(** X13. Whenever [initialize] throws (no browser, no context, no page,
    or no output directory), the error is logged as fatal, no page is
    driven and nothing is searched; the script still exits with
    code 0. *)
Theorem initialize_failure_is_fatal E input args st e st1 :
  WikiSniffer.initialize E (Anatomy.constructed st) = (Thrown e, st1) ->
  exists st',
    WikiSniffer.script E (input :: args) st = (0, st')
    /\ In (ConsoleError (MFatal e)) (Trace.added st st')
    /\ Trace.searched (Trace.added st st') = []
    /\ forallb (fun ev => negb (Trace.isCapture ev)) (Trace.added st st') = true
    /\ fs st' = fs st1.
Proof.
  intros Hinit. unfold WikiSniffer.script, tryCatch.
  rewrite main_anatomy, Hinit.
  destruct (initialize_silent E (Anatomy.constructed st))
    as (r & st1' & new1 & Hrun & Htr1 & Hs1 & Hc1 & _).
  rewrite Hinit in Hrun. injection Hrun as <- <-. cbn [trace Anatomy.constructed] in Htr1.
  match goal with |- context [Anatomy.closing E (Normal tt) ?s] =>
    destruct (script_ending E s) as (st' & new2 & Hend & Hfs & Htr2 & Hs2 & Hc2)
  end.
  cbn [fs trace] in Hfs, Htr2.
  exists st'. split; [now rewrite Hend|].
  rewrite added_app
    with (new := new1 ++ [ConsoleError (MFatal e)] ++ new2)
    by (rewrite Htr2, Htr1; now rewrite <- !app_assoc).
  split; [apply in_or_app; right; now left|].
  split; [now rewrite !searched_app, Hs1, Hs2|].
  split; [now rewrite !forallb_app, Hc1, Hc2|exact Hfs].
Qed.

(** No browser can be launched. *)
Lemma initialize_failure_is_fatal_witness :
  Trace.searched
    (Trace.added Sample.empty
       (snd (WikiSniffer.script MoreSamples.noBrowser [JS.lit "Boxing"]
               Sample.empty)))
  = [].
Proof.
  destruct (initialize_failure_is_fatal MoreSamples.noBrowser (JS.lit "Boxing")
              [] Sample.empty
              {| message := JS.lit "Executable doesn't exist" |}
              (snd (WikiSniffer.initialize MoreSamples.noBrowser
                      (Anatomy.constructed Sample.empty))))
    as (st' & Hrun & _ & Hs & _).
  - vm_compute. reflexivity.
  - now rewrite Hrun.
Defined.

(** X14. The script always exits with code 0, and the only error that
    escapes [main] is the error of a rejected [browser.close()], thrown
    right after that call. *)
Theorem only_close_escapes_main E args st :
  fst (WikiSniffer.script E args st) = 0
  /\ forall e st',
       WikiSniffer.main E args st = (Thrown e, st') ->
       exists before,
         Trace.added st st'
         = before ++ [ConsoleLog MClosing; Called BrowserClose (Rejected e)].
Proof.
  split.
  { unfold WikiSniffer.script, tryCatch.
    now destruct (WikiSniffer.main E args st) as [[[]|e] st']. }
  intros e st'. destruct args as [|input args]; [discriminate|].
  rewrite main_anatomy.
  destruct (initialize_silent E (Anatomy.constructed st))
    as (r1 & st1 & new1 & Hinit & Htr1 & _).
  rewrite Hinit. cbn [trace Anatomy.constructed] in Htr1.
  assert (Hclose : forall (s : State) mid,
            trace s = trace st ++ mid ->
            Anatomy.closing E (Normal tt) s = (Thrown e, st') ->
            exists before,
              Trace.added st st'
              = before ++ [ConsoleLog MClosing; Called BrowserClose (Rejected e)]).
  { intros s mid Hs. unfold Anatomy.closing.
    destruct (close_result E s) as (r & s' & new & Hc & _ & _ & Htr & _ & _ & Hr).
    rewrite Hc. destruct r as [[]|e']; [discriminate|].
    intros [= <- <-]. subst new. exists mid.
    apply added_app. now rewrite Htr, Hs, <- app_assoc. }
  destruct r1 as [[]|e1].
  - destruct (dispatch_never_throws E input st1) as (st2 & new2 & Hd & _ & Htr2).
    rewrite Hd. apply (Hclose st2 (new1 ++ new2)).
    now rewrite Htr2, Htr1, <- app_assoc.
  - apply (Hclose _ (new1 ++ [ConsoleError (MFatal e1)])).
    cbn [trace]. now rewrite Htr1, <- app_assoc.
Qed.

(** A browser that does not close. *)
Lemma only_close_escapes_main_witness :
  exists before,
    Trace.added Sample.empty
      (snd (WikiSniffer.main MoreSamples.stuck [JS.lit "Boxing"] Sample.empty))
    = before ++ [ConsoleLog MClosing;
                 Called BrowserClose
                   (Rejected {| message := JS.lit "Browser closed unexpectedly" |})].
Proof.
  destruct (only_close_escapes_main MoreSamples.stuck [JS.lit "Boxing"]
              Sample.empty) as [_ H].
  apply H. vm_compute. reflexivity.
Defined.



(** X16. An argument that names a directory is taken for a terms file:
    no page is driven and nothing is searched, the argument itself
    included. *)
Theorem directory_argument_is_not_searched E input args st :
  fs st !! input = Some Dir ->
  exists r st',
    WikiSniffer.main E (input :: args) st = (r, st')
    /\ Trace.searched (Trace.added st st') = []
    /\ forallb (fun ev => negb (Trace.isCapture ev)) (Trace.added st st') = true.
Proof.
  intros Hdir. rewrite main_anatomy.
  destruct (initialize_silent E (Anatomy.constructed st))
    as (r1 & st1 & new1 & Hinit & Htr1 & Hs1 & Hc1 & _ & Hfs).
  rewrite Hinit. cbn [trace fs Anatomy.constructed] in Htr1, Hfs.
  assert (Hend : forall (s : State) mid,
            trace s = trace st ++ mid ->
            Trace.searched mid = [] ->
            forallb (fun ev => negb (Trace.isCapture ev)) mid = true ->
            exists r st',
              Anatomy.closing E (Normal tt) s = (r, st')
              /\ Trace.searched (Trace.added st st') = []
              /\ forallb (fun ev => negb (Trace.isCapture ev))
                   (Trace.added st st') = true).
  { intros s mid Hs Hsm Hcm. unfold Anatomy.closing.
    destruct (close_result E s)
      as (r & s' & new & Hc & _ & _ & Htr & Hsn & Hcn & _).
    rewrite Hc.
    exists (match r with Normal _ => Normal tt | Thrown e => Thrown e end), s'.
    split; [now destruct r|].
    rewrite added_app with (new := mid ++ new)
      by (rewrite Htr, Hs; now rewrite <- app_assoc).
    now rewrite searched_app, forallb_app, Hsm, Hsn, Hcm, Hcn. }
  destruct r1 as [[]|e1].
  - assert (Hdir1 : fs st1 !! input = Some Dir).
    { destruct Hfs as [->|[-> Hno]]; [exact Hdir|].
      destruct (decide (WikiSniffer.OUT_DIR E = input)) as [<-|Hne].
      - apply lookup_insert_eq.
      - now rewrite lookup_insert_ne. }
    rewrite (dispatch_directory E input st1 Hdir1).
    eapply Hend.
    + cbn [trace]. rewrite Htr1, <- app_assoc. reflexivity.
    + now rewrite searched_app, Hs1.
    + now rewrite forallb_app, Hc1.
  - eapply Hend.
    + cbn [trace]. rewrite Htr1, <- app_assoc. reflexivity.
    + now rewrite searched_app, Hs1.
    + now rewrite forallb_app, Hc1.
Qed.

(** The directory [notes] as argument. *)
Lemma directory_argument_is_not_searched_witness :
  Trace.searched
    (Trace.added MoreSamples.withDirectory
       (snd (WikiSniffer.main Sample.calm [JS.lit "notes"]
               MoreSamples.withDirectory)))
  = [].
Proof.
  destruct (directory_argument_is_not_searched Sample.calm (JS.lit "notes") []
              MoreSamples.withDirectory)
    as (r & st' & Hrun & Hs & _).
  - vm_compute. reflexivity.
  - now rewrite Hrun.
Defined.

End RunFacts.

(* ===================================================================== *)
(** ** What a capture and the directory step leave alone                  *)
(* ===================================================================== *)

Section FrameFacts.

(** The capture of "Boxing" when every call resolves. *)
Lemma capture_truthy_witness :
  JS.truthy
    (Some (WikiSniffer.filepath Sample.calm (JS.lit "Boxing") Sample.today))
  = true.
Proof.
  apply (capture_truthy Sample.calm (JS.lit "Boxing") Sample.started
           (Some (WikiSniffer.filepath Sample.calm (JS.lit "Boxing") Sample.today))
           (snd (WikiSniffer.searchAndCapture Sample.calm (JS.lit "Boxing")
                   Sample.started))).
  vm_compute. reflexivity.
Defined.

Instructions to follow: For this exercise, output exactly the lines above from the line with "Sample.empty) as [_ H]." to the line with "WikiSniffer.main E (input", counting both, and leave out the rest.

Task response:
              Sample.empty) as [_ H].
  apply H. vm_compute. reflexivity.
Defined.



(** X16. An argument that names a directory is taken for a terms file:
    no page is driven and nothing is searched, the argument itself
    included. *)
Theorem directory_argument_is_not_searched E input args st :
  fs st !! input = Some Dir ->
  exists r st',
    WikiSniffer.main E (input :: args) st = (r, st')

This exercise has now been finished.